- Opening Delimiter -

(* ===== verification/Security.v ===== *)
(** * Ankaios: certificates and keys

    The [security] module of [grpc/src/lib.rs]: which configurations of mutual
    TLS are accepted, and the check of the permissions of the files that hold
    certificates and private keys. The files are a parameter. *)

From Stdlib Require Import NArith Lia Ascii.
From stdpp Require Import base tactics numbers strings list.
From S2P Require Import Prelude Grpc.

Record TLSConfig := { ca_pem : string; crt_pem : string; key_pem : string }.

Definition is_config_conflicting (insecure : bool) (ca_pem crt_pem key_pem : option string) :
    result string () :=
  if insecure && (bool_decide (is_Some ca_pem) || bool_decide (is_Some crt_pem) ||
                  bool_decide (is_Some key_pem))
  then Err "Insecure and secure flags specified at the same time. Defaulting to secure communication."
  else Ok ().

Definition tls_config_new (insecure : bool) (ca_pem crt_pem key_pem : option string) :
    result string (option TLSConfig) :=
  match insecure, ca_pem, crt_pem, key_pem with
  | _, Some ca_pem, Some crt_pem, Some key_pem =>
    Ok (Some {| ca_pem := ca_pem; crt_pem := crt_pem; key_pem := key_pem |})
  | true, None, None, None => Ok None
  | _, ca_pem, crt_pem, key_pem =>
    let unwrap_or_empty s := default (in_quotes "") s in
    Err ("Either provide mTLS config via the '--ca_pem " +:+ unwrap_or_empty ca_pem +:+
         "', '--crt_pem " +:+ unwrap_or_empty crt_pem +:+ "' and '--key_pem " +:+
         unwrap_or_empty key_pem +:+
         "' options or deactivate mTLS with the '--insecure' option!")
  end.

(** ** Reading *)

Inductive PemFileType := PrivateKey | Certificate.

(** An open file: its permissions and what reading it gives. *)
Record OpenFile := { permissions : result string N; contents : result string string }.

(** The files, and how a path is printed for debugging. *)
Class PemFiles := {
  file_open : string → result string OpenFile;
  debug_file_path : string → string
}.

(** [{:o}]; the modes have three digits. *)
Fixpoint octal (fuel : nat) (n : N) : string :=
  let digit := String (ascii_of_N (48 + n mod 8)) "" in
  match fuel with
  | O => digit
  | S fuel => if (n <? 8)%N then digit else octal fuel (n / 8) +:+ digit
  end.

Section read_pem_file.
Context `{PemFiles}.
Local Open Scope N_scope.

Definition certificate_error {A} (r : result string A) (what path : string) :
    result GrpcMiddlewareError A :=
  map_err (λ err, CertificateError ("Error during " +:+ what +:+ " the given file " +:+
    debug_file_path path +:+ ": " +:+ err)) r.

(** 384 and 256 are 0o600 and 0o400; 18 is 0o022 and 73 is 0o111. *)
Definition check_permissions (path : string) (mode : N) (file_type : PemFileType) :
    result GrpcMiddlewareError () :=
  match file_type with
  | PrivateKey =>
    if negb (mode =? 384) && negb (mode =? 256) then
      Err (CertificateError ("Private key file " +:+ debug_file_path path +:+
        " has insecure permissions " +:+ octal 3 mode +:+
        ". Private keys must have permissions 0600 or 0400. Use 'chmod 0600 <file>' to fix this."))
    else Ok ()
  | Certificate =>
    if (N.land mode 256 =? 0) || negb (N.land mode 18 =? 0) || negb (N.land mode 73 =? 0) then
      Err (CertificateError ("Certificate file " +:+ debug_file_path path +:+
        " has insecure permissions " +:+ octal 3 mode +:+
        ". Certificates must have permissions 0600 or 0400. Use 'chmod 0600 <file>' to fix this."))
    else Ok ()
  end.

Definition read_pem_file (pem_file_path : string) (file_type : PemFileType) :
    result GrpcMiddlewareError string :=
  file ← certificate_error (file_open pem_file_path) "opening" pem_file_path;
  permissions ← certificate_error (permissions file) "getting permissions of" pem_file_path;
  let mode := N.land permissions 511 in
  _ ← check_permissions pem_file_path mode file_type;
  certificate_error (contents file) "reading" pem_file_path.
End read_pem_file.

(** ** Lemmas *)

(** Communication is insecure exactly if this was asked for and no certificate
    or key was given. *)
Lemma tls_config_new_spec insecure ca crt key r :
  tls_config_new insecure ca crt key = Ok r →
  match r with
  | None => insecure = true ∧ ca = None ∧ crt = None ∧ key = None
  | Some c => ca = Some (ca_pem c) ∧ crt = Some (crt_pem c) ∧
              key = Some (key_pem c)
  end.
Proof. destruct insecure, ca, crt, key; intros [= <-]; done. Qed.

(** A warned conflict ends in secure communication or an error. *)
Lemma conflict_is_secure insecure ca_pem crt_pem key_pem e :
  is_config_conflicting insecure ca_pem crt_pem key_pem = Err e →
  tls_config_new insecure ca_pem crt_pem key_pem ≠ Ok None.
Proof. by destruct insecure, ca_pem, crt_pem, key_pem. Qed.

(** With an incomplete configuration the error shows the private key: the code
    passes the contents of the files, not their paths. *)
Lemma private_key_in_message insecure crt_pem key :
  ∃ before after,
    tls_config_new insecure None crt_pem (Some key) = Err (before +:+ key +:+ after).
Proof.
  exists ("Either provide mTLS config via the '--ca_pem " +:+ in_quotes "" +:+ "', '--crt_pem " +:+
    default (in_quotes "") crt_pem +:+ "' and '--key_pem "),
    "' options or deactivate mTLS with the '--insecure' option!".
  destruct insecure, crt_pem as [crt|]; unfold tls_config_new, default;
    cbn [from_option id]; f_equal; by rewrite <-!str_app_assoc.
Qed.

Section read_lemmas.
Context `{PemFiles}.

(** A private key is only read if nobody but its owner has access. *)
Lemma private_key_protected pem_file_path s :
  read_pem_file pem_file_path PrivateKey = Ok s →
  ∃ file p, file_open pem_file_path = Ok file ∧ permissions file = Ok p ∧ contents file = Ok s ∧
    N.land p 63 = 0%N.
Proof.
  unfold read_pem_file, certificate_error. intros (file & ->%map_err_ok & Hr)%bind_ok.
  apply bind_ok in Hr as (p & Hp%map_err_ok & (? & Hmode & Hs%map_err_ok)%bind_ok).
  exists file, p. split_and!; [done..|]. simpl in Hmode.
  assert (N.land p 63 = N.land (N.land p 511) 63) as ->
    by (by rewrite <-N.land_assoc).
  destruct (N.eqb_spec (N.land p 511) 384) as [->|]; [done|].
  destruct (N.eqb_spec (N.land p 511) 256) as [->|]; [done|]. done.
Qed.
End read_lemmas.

- Closing Delimiter -

__About this task__
Give back precisely the lines above that start at the line containing "certificates and private" and end at the line containing "Definition is_config_conflicting (insecure", inclusive. No other lines belong in the output.

__Exercise result__
    certificates and private keys. The files are a parameter. *)

From Stdlib Require Import NArith Lia Ascii.
From stdpp Require Import base tactics numbers strings list.
From S2P Require Import Prelude Grpc.

Record TLSConfig := { ca_pem : string; crt_pem : string; key_pem : string }.

Definition is_config_conflicting (insecure : bool) (ca_pem crt_pem key_pem : option string) :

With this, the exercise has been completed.